Housing allocation for site scaled down to protect woodland, reports Victoria Munro, Local Democracy Reporter
An informal masterplan of what could replace Chingford Leisure Centre shows more than ten new buildings, ranging from three to seven storeys high.
Waltham Forest Council’s draft Local Plan suggests the centre and a nursery could be demolished and rebuilt so as to add hundreds of new flats to the site.
Last September, the council estimated it could fit 310 new homes on the land, but has reduced this to 280 after agreeing earlier this month to legally protect an area of woodland behind the current centre from development.
However, many who attended an informal presentation on Wednesday, 22nd July were still opposed to the development, citing its height and their fear a new leisure centre may be a downgrade on the current facility.
Resident Dave Purton spoke glowingly of his appreciation for the current swimming pool, pointing out residents “will have nowhere else to go” if it is not replaced.
He told council officers: “I use this swimming pool quite a lot and it’s been great for mind and body, particularly after my wife died.

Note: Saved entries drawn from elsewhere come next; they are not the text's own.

(** The terminal reporter formats the context of a failure when the run is over,
    and the set of tests in flight is shared with the coordinator, not copied: it
    is empty by then.  After a phase that was not stopped every such line says
    that no other test was running. *)
Theorem terminal_context_names_no_test p h ctx use_color :
  reachable cd watchdog process_fixtures groups worker_count maxfail rep0 p → loop_over p →
  interrupted (coord p) = false →
  h (pc_in_flight ctx) ≡ₚ elements (in_flight p) →
  context_text h ctx use_color =
    color C_dim ("  worker #" +:+ pretty (pc_worker_id ctx) +:+ " | concurrent: (none)") use_color.
Proof.
  intros Hr Ho Hi Hh.
  pose proof (phase_conserves cd watchdog process_fixtures groups worker_count maxfail rep0 p Hr Ho) as H.
  simpl in H. rewrite Hi in H. destruct H as [[_ He]%(λ f, f eq_refl) _]. rewrite He, elements_empty in Hh.
  apply Permutation_nil_r in Hh. unfold context_text, context_line, concurrent_tests. by rewrite Hh.
Qed.
End Contexts.

(** ** Names *)

Lemma substring_length n s : String.length (String.substring 0 n s) ≤ n.
Proof. revert n. induction s as [|c s IH]; intros [|n]; simpl; try lia. specialize (IH n). lia. Qed.

Lemma take_while_elem {A} (f : A → bool) l x : x ∈ take_while f l → f x = true.
Proof.
  induction l as [|a l IH]; cbn [take_while]; [by intros ?%elem_of_nil|].
  destruct (f a) eqn:E; [|by intros ?%elem_of_nil]. intros [->|?]%elem_of_cons; auto.
Qed.

(** A name is shown in at most the bytes of its column, which has at least 30. *)
Theorem truncated_name_fits name opts_width :
  String.length (truncate_name name (clamp_name_width opts_width)) ≤ clamp_name_width opts_width ∧
  30 ≤ clamp_name_width opts_width ≤ 70.
Proof.
  assert (30 ≤ clamp_name_width opts_width ≤ 70) as Hw by (unfold clamp_name_width; lia).
  split; [|done]. unfold truncate_name. destruct (Nat.leb_spec (String.length name) (clamp_name_width opts_width)); [done|].
  rewrite str_length_app. set (l := take_while _ _).
  assert (default 0 (last l) ≤ clamp_name_width opts_width - 3) as Hend.
  { destruct (last l) as [i|] eqn:El; simpl; [|lia]. apply last_Some_elem_of in El.
    apply take_while_elem, Nat.leb_le in El. done. }
  pose proof (substring_length (default 0 (last l)) name). simpl. lia.
Qed.

(** ** Witnesses *)

Definition shown_item (id fn : string) (pid : option string) : TestItem :=
  {| node_id := id; fn_name := fn; lineno := 1; markers := MarkerSet.from_vec []; param_id := pid; param_values := [];
     is_async := false; fixture_deps := []; fixref_deps := []; arranged := [] |}.

Definition failed_at (item : TestItem) (message : string) : completion :=
  mk_completion item (TestOutcome.Failed (diagnostic_error message "t.py" 3 "assert x" [])) f64_zero None.

Definition passed_on_retry (item : TestItem) : completion :=
  mk_completion item (TestOutcome.Flaky "passed on retry" OutcomeKind.Failed) f64_zero None.
Section Setup.
Context {clap_error toml_error py_error : Type}.
(** clap *)
Context (kind_of : clap_error → ErrorKind) (missing_subcommand : clap_error)
        (try_parse_from : list string → result OxitestCli clap_error)
        (try_get_matches_from : list PluginArg → list string → result ArgMatches clap_error).
(** The filesystem and the TOML parser, as in [Config]. *)
Context (canonicalize : string → option string) (exists_ is_file : string → bool)
        (read_to_string : string → option string)
        (toml_from_str : string → result toml toml_error)
        (try_into : toml → result OxitestConfig de_error).
(** Python: [discover_plugin_cli]; [sys.executable]; [inspect::run]. *)
Context (discover_plugin_cli : list string → gmap string toml → result Extensions py_error)
        (python_bin : result string py_error) (inspect_run : InspectArgs → Config → bool).
(** Standard output is a terminal; the [console] crate's switch. *)
Context (stdout_is_terminal colors_enabled : bool).

Abbreviation load := (config_load read_to_string toml_from_str try_into).
Abbreviation find_rootdir := (find_rootdir canonicalize exists_ is_file).
Abbreviation resolve := (resolve kind_of missing_subcommand try_parse_from).

Definition load_config (pc : PipelineCommand) (root inv : string) : result Config ExitCode.t :=
  let? cfg := load root inv in
  Ok match pc with
     | PRun a => merge_run_args canonicalize cfg a
     | PDebug a => merge_debug_args canonicalize cfg a
     | PQuery a => merge_query_args cfg a
     | PFixtures l => merge_query_args cfg (fixtures_query l)
     end.

Definition refuse_missing_targets (pc : PipelineCommand) : option ExitCode.t :=
  match missing_paths exists_ (command_paths pc) with
  | [] => None
  | _ => Some ExitCode.UsageError
  end.

Definition build_shared (cfg : Config) (cmd : Command) (root : string)
    : result PipelineShared py_error :=
  let debugging := bool_decide (is_Some (debug_mode (mode (exec cfg)))) in
  let is_tty := stdout_is_terminal && negb debugging in
  let? _ := python_bin in
  Ok {| sh_cfg := cfg; sh_command := cmd; sh_rootdir := root; sh_is_tty := is_tty;
        sh_use_color := fst (color_resolve (color (output cfg)) (is_tty || debugging) colors_enabled) |}.

(** What [setup] and the recovery path share: the command is validated, its
    targets are checked, and its configuration is loaded and merged. *)
Definition configure (cmd : Command) (use_gi : bool) (inv : string)
    : result (string * Config) ExitCode.t :=
  match from_command cmd with
  | None => Err ExitCode.UsageError
  | Some pc =>
      match refuse_missing_targets pc with
      | Some code => Err code
      | None =>
          let root := find_rootdir (first_path pc) inv in
          let? cfg := load_config pc root inv in
          Ok (root, if use_gi then cfg else with_paths cfg (set_use_gitignore false (paths cfg)))
      end
  end.

Definition is_help (k : ErrorKind) : bool :=
  match k with DisplayHelp | DisplayHelpOnMissing => true | _ => false end.

Definition finish {A} (r : result A py_error) : result (result A ExitCode.t) py_error :=
  let? a := r in Ok (Ok a).
(* ===== verification/Ast.v ===== *)
(** * Ast: the Python syntax tree and [python_ast.rs]

    The tree is the one [rustpython_parser::ast] gives the runner, with the
    constructors the sources match on; every node carries its byte range.  The
    parser itself is not part of the repository: [parse] is a parameter of the
    functions that read a file.  The rest of the file is [python_ast.rs]: the
    line index, the walks over test definitions, the child relations of
    statements and expressions, and decorator marks. *)
From Stdlib Require Import Ascii.
From S2P Require Import Prelude Collections Text F64.

(** [x as u32] *)
Definition as_u32 (n : N) : N := (n mod 4294967296)%N.

Record range := { r_start : N; r_end : N }.

Inductive constant :=
  | CNone
  | CBool (b : bool)
  | CStr (s : string)
  | CBytes (bytes : list N)
  | CInt (n : Z)
  | CTuple (elts : list constant)
  | CFloat (x : f64)
  | CComplex (re im : f64)
  | CEllipsis.

(** The parts of an expression that are not expressions themselves. *)
Record arg_ (E : Type) := mk_arg { arg_name : string; arg_annotation : option E }.
Record arg_with_default (E : Type) := mk_awd { awd_def : arg_ E; awd_default : option E }.
Record arguments_ (E : Type) := mk_arguments {
  ag_posonlyargs : list (arg_with_default E);
  ag_args : list (arg_with_default E);
  ag_vararg : option (arg_ E);
  ag_kwonlyargs : list (arg_with_default E);
  ag_kwarg : option (arg_ E)
}.
Record keyword_ (E : Type) := mk_keyword { kw_arg : option string; kw_value : E }.
Record comprehension_ (E : Type) := mk_comprehension {
  comp_target : E;
  comp_iter : E;
  comp_ifs : list E
}.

I went there regularly and it was great to talk to people.”
Another resident, Sam Masters, speculated any new leisure centre built on the site would “invariably be a fraction of what’s there” because the developer would want to maximise the number of flats.
Malcolm Shykles, meanwhile, argued it was “incredibly wasteful” to pull down a centre only around 20 years old, adding: “In another 20 years time you may be pulling this down and building something else.”

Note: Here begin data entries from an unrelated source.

(* ===== verification/Rewriter.v ===== *)
(** * Rewriter: assertions that keep their operands ([assert_rewriter.rs])

    The tree is that of Python's [ast] module, with the node classes the
    rewriter looks at; every other expression or simple statement is opaque, of
    type [other].  A comparison pairs each operator class with its comparator.
    The rewriter changes the lists of the tree in place; a definition here
    returns the new list, and the context of the walk with it.

    The second half gives the tree a compositional semantics, of which Python's
    own evaluation is a parameter with named laws, and shows that the rewritten
    program does what the original does. *)
From S2P Require Import Prelude Collections Text.

(** A property of every element of a list, for nested induction. *)
Definition all_of {A} (P : A → Prop) (f : ∀ a, P a) : ∀ l, Forall P l :=
  fix go l := match l with [] => Forall_nil_2 _ | a :: l => Forall_cons_2 _ _ _ (f a) (go l) end.

(** [lineno] and [col_offset]. *)
Definition loc : Type := Z * Z.

Inductive expr_context := Load | Store.

Section Tree.
Context {other : Type}.

Inductive expr :=
  | Compare (l : loc) (lhs : expr) (rest : list (string * expr))
  | BoolOp (l : loc) (is_and : bool) (values : list expr)
  | UnaryNot (l : loc) (operand : expr)
  | Call (l : loc) (func : expr) (args : list expr)
  | Name (l : loc) (id : string) (ctx : expr_context)
  | Constant (l : loc) (value : string)
  | OtherExpr (l : loc) (o : other).

(** [h] is what a statement holds beside its blocks. *)
Inductive stmt :=
  | Assert (l : loc) (test : expr) (msg : option expr)
  | FunctionDef (is_async : bool) (name : string) (h : other) (body : list stmt)
  | ClassDef (h : other) (body : list stmt)
  | With (is_async : bool) (h : other) (body : list stmt)
  | For (is_async : bool) (h : other) (body orelse : list stmt)
  | While (h : other) (body orelse : list stmt)
  | If (l : loc) (test : expr) (body orelse : list stmt)
  | Match (h : other) (cases : list (other * list stmt))
  | Try (star : bool) (h : other) (body : list stmt) (handlers : list (other * list stmt))
      (orelse finalbody : list stmt)
  | Assign (l : loc) (target : expr) (value : expr)
  | Raise (l : loc) (exc : expr)
  | Simple (h : other).

(** ** Bare assertions *)

Record BareAssertCtx := mk_ctx { fn_stack : list string; by_fn : gmap string (list Z) }.

Definition new_ctx : BareAssertCtx := mk_ctx [] ∅.

Definition record_bare (ctx : BareAssertCtx) (lineno : Z) : BareAssertCtx :=
  match fn_stack ctx with
  | outer :: _ => mk_ctx (fn_stack ctx) (<[outer := default [] (by_fn ctx !! outer) ++ [lineno]]> (by_fn ctx))
  | [] => ctx
  end.

Definition push_fn (ctx : BareAssertCtx) (name : string) : BareAssertCtx :=
  mk_ctx (fn_stack ctx ++ [name]) (by_fn ctx).

(** [Vec::pop] *)
Definition pop_fn (ctx : BareAssertCtx) : BareAssertCtx := mk_ctx (removelast (fn_stack ctx)) (by_fn ctx).

Definition into_py_dict (ctx : BareAssertCtx) : gmap string (list Z) := sort_by Z.compare <$> by_fn ctx.

(** ** Nodes *)

Definition OP_MAP : list (string * string) :=
  [("Eq", "=="); ("NotEq", "!="); ("Lt", "<"); ("LtE", "<="); ("Gt", ">"); ("GtE", ">=");
   ("Is", "is"); ("IsNot", "is not"); ("In", "in"); ("NotIn", "not in")].

Definition op_str (op : string) : option string :=
  snd <$> List.find (λ p, String.eqb p.1 op) OP_MAP.

Definition make_name_load (l : loc) (id : string) : expr := Name l id Load.
Definition make_name_store (l : loc) (id : string) : expr := Name l id Store.
Definition make_constant (l : loc) (val : string) : expr := Constant l val.
Definition make_assign (l : loc) (target_name : string) (value : expr) : stmt :=
  Assign l (make_name_store l target_name) value.
Definition make_raise (l : loc) (exc : expr) : stmt := Raise l exc.
Definition make_call (l : loc) (func_name : string) (args : list expr) : expr :=
  Call l (make_name_load l func_name) args.
Definition make_if_not_raise (l : loc) (test_expr : expr) (raise_stmt : stmt) : stmt :=
  If l (UnaryNot l test_expr) [raise_stmt] [].

Definition msg_expr (l : loc) (msg : option expr) : expr :=
  match msg with None => make_constant l "" | Some m => m end.

(** ** One assertion *)

Definition rewrite_compare (l : loc) (lhs : expr) (rest : list (string * expr)) (msg : option expr)
    : option (list stmt) :=
  match rest with
  | [(op_node, comparator)] =>
      match op_str op_node with
      | None => None
      | Some op_string =>
          let new_compare :=
            Compare l (make_name_load l "_oxitest_l") [(op_node, make_name_load l "_oxitest_r")] in
          let call := make_call l "_OxitestAssertionError"
            [make_name_load l "_oxitest_l"; make_name_load l "_oxitest_r"; make_constant l op_string;
             msg_expr l msg] in
          Some [make_assign l "_oxitest_l" lhs; make_assign l "_oxitest_r" comparator;
                make_if_not_raise l new_compare (make_raise l call)]
      end
  | _ => None
  end.

Definition rewrite_value (l : loc) (test : expr) (msg : option expr) : list stmt :=
  let call := make_call l "_OxitestAssertionError"
    [make_name_load l "_oxitest_v"; make_name_load l "_oxitest_no_rhs"; make_constant l ""; msg_expr l msg] in
  [make_assign l "_oxitest_v" test; make_if_not_raise l (make_name_load l "_oxitest_v") (make_raise l call)].

Definition rewrite_assert (l : loc) (test : expr) (msg : option expr) : option (list stmt) :=
  match test with
  | Compare _ lhs rest => rewrite_compare l lhs rest msg
  | BoolOp _ _ _ => None
  | _ => Some (rewrite_value l test msg)
  end.

(** ** The walk *)

(** [rewrite_body], given what happens to one statement. *)
Definition rewrite_list (f : stmt → BareAssertCtx → list stmt * BareAssertCtx) :
    list stmt → BareAssertCtx → list stmt * BareAssertCtx :=
  fix go l ctx :=
    match l with
    | [] => ([], ctx)
    | s :: l =>
        let '(new, ctx) := f s ctx in
        let '(rest, ctx) := go l ctx in
        (new ++ rest, ctx)
    end.

(** The blocks of the cases of a [match], or of the handlers of a [try]. *)
Definition rewrite_blocks (f : stmt → BareAssertCtx → list stmt * BareAssertCtx) :
    list (other * list stmt) → BareAssertCtx → list (other * list stmt) * BareAssertCtx :=
  fix go l ctx :=
    match l with
    | [] => ([], ctx)
    | (h, body) :: l =>
        let '(body, ctx) := rewrite_list f body ctx in
        let '(rest, ctx) := go l ctx in
        ((h, body) :: rest, ctx)
    end.

(** The statements that take the place of one, with [recurse_into_children]. *)
Fixpoint rewrite_stmt (s : stmt) (ctx : BareAssertCtx) : list stmt * BareAssertCtx :=
  match s with
  | Assert l test msg =>
      let ctx := match msg with None => record_bare ctx l.1 | Some _ => ctx end in
      match rewrite_assert l test msg with
      | Some replacements => (replacements, ctx)
      | None => ([s], ctx)
      end
  | FunctionDef is_async name h body =>
      let '(body, ctx) := rewrite_list rewrite_stmt body (push_fn ctx name) in
      ([FunctionDef is_async name h body], pop_fn ctx)
  | ClassDef h body =>
      let '(body, ctx) := rewrite_list rewrite_stmt body ctx in ([ClassDef h body], ctx)
  | With is_async h body =>
      let '(body, ctx) := rewrite_list rewrite_stmt body ctx in ([With is_async h body], ctx)
  | For is_async h body orelse =>
      let '(body, ctx) := rewrite_list rewrite_stmt body ctx in
      let '(orelse, ctx) := rewrite_list rewrite_stmt orelse ctx in ([For is_async h body orelse], ctx)
  | While h body orelse =>
      let '(body, ctx) := rewrite_list rewrite_stmt body ctx in
      let '(orelse, ctx) := rewrite_list rewrite_stmt orelse ctx in ([While h body orelse], ctx)
  | If l test body orelse =>
      let '(body, ctx) := rewrite_list rewrite_stmt body ctx in
      let '(orelse, ctx) := rewrite_list rewrite_stmt orelse ctx in ([If l test body orelse], ctx)
  | Match h cases =>
      let '(cases, ctx) := rewrite_blocks rewrite_stmt cases ctx in ([Match h cases], ctx)
  | Try star h body handlers orelse finalbody =>
      let '(body, ctx) := rewrite_list rewrite_stmt body ctx in
      let '(orelse, ctx) := rewrite_list rewrite_stmt orelse ctx in
      let '(finalbody, ctx) := rewrite_list rewrite_stmt finalbody ctx in
      let '(handlers, ctx) := rewrite_blocks rewrite_stmt handlers ctx in
      ([Try star h body handlers orelse finalbody], ctx)
  | Assign _ _ _ | Raise _ _ | Simple _ => ([s], ctx)
  end.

The area’s ward councillor Catherine Suamarez raised her concern that the rebuilt nursery and leisure centre would not be “in any way viable” if the council, as suggested in the master-plan, made it a largely car-free development.
She said: “If the nursery and leisure centre are going to be relocated on site, the whole point is people drop by and that is reliant on parking.

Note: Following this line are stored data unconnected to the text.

Lemma serve_cached_sound cache strict file may ast fp l :
  stored_cache collected versions cache → prescan_view strict (scan file strict) = Some (may, ast, fp) →
  serve_cached cache strict may file fp = Some l → items_of strict file = l.
Proof.
  intros Hs Hv. unfold serve_cached. destruct strict, may; simpl; try done.
  destruct (scan file false) as [p| |] eqn:E; simpl in Hv; simplify_eq; try done. simpl. by eapply stored_served.
Qed.

Lemma import_file_sound strict file may ast fp st :
  stored_cache collected versions (it_cache st) → prescan_view strict (scan file strict) = Some (may, ast, fp) →
  let st' := import_file py suite_parse read_to_string strict file ast fp st in
  it_items st' = it_items st ++ items_of strict file ∧ stored_cache collected versions (it_cache st').
Proof.
  intros Hs Hv. simpl. assert (has_tests strict file = true) as Ht.
  { apply not_false_iff_true. intros H%prescan_view_none. congruence. }
  unfold import_file, items_of. rewrite Ht, (collect_pure [] (rg_calls (it_reg st))).
  destruct (collect_module py (rg_calls (it_reg st)) file strict) as [[l v]|e] eqn:E; simpl.
  - split; [done|]. destruct fp as [fp|]; [|done]. destruct strict; [done|].
    destruct (scan file false) as [p| |] eqn:Ep; simpl in Hv; simplify_eq. by eapply stored_update.
  - by rewrite app_nil_r.
Qed.

Lemma collect_file_sound strict prof tree_root provenance st file :
  stored_cache collected versions (it_cache st) →
  let st' := collect1 strict prof tree_root provenance st file in
  it_items st' = it_items st ++ items_of strict file ∧ stored_cache collected versions (it_cache st').
Proof.
  intros Hs. simpl. unfold collect_file.
  destruct (prescan_view strict (scan file strict)) as [[[may ast] fp]|] eqn:E.
  - cbn zeta. destruct (serve_cached _ strict may file fp) as [l|] eqn:Ec.
    + apply (serve_cached_sound _ strict file may ast fp l Hs E) in Ec as <-. done.
    + by apply (import_file_sound strict file may ast fp (set_reg st _)).
  - apply prescan_view_none in E. unfold items_of. rewrite E. simpl. by rewrite app_nil_r.
Qed.

Lemma collect_fold_sound strict prof tree_root provenance files st :
  stored_cache collected versions (it_cache st) →
  let st' := fold_left (collect1 strict prof tree_root provenance) files st in
  it_items st' = it_items st ++ flat_map (items_of strict) files ∧ stored_cache collected versions (it_cache st').
Proof.
  simpl. revert st. induction files as [|f files IH]; intros st Hs; simpl; [by rewrite app_nil_r|].
  destruct (collect_file_sound strict prof tree_root provenance st f Hs) as [Hi Hs'].
  destruct (IH _ Hs') as [-> ?]. split; [|done]. by rewrite Hi, <-app_assoc.
Qed.


End Items.

(** A home whose import fails still gives the scheduler the package fixtures the
    syntax tree names; a reserved file's failure is an error, an ordinary
    [__init__.py]'s a warning. *)
Theorem failed_import_keeps_package_declarations py suite_parse read_to_string path anchor file tree_root
    provenance declarations e st :
  prescan_fixture_module suite_parse read_to_string path = HasFixtures declarations →
  register_fixture_module_for_path py (rg_calls st) path anchor = Err e →
  is_rootdir_package tree_root anchor = true →
  let st' := register_declaration_home py suite_parse read_to_string
    (mk_home path anchor file (UserHome tree_root provenance)) st in
  rg_modules st' = rg_modules st ++ [{| fm_module := path; fm_anchor := anchor;
    package_declarations :=
      map (λ d, {| pd_fn_name := decl_fn_name d; pd_lineno := N.to_nat (as_u32 (N.of_nat (decl_lineno d))) |})
        (List.filter (λ d, String.eqb (decl_lifetime d) "package") declarations) |}] ∧
  match file with
  | FixturesHome => rg_errors st' = rg_errors st ++ [e] ∧ rg_diagnostics st' = rg_diagnostics st
  | InitHome => rg_errors st' = rg_errors st ∧ length (rg_diagnostics st') = S (length (rg_diagnostics st))
  end.
Proof.
  intros Hp He Hroot. simpl. unfold register_declaration_home. simpl. rewrite Hp.
  unfold register_and_record, register_user. simpl. rewrite He. simpl. rewrite Hroot.
  assert (∀ l, map (λ d : declaration, {| pd_fn_name := d.1.1; pd_lineno := N.to_nat d.2 |})
    (List.filter (lifetime_is LIFETIME_PACKAGE) (ast_declarations l)) =
    map (λ d, {| pd_fn_name := decl_fn_name d; pd_lineno := N.to_nat (as_u32 (N.of_nat (decl_lineno d))) |})
      (List.filter (λ d, String.eqb (decl_lifetime d) "package") l)) as Hl.
  { intros l. induction l as [|d l IH]; [done|]. simpl. unfold lifetime_is at 1. simpl.
    unfold LIFETIME_PACKAGE at 1. destruct (String.eqb (decl_lifetime d) "package"); simpl; by rewrite IH. }
  destruct file; simpl; rewrite Hl; split_and!; try done. by rewrite length_app, Nat.add_1_r.
Qed.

“The idea there’s good public transport in this area is spurious. I challenge anyone to get a bus in rush hour from this site to the nearest tube station and for it to take less than an hour.”
Echoing an argument made by many at the meeting, she also questioned whether buildings ranging up to seven storeys were “in keeping” with the area, which is mostly low-rise.
The cabinet member for housing, Simon Miller, reassured those at the meeting that the master-plan only showed “what might be on the site”.
He said: “None of this is yet a formal planning proposal; this is what could be accommodated on this site, in such a way that the adjacent woodland could be protected for the future.
“Our policy is that [the leisure centre and nursery] should be re-provided. That may not be exactly like for like […] but it will be the same capacity. We want all development to enhance the facilities available.”
Responding to concerns that the buildings would “look awful”, planning officer Sarah Parsons argued they would be “responsive” to surrounding buildings without necessarily “mirroring” them.
She said: “Just because something is five or six storeys, does not mean it’s going to look ugly, it could look very beautiful.”
However, she was keen to emphasise that the plan was not a proposal and would rely on both the land owner and a developer expressing interest in building on the site.
She added: “We won’t be trying to persuade anyone, we will just be putting it out there as planning information.
“We are of the view that this site could be used more intensely [… ]but it could be the case that no-one looks at this site for another 13 years.”
The site is one of more than 60 locations across the borough where the council aims to see at least 19,000 new homes built in total over the next 15 years.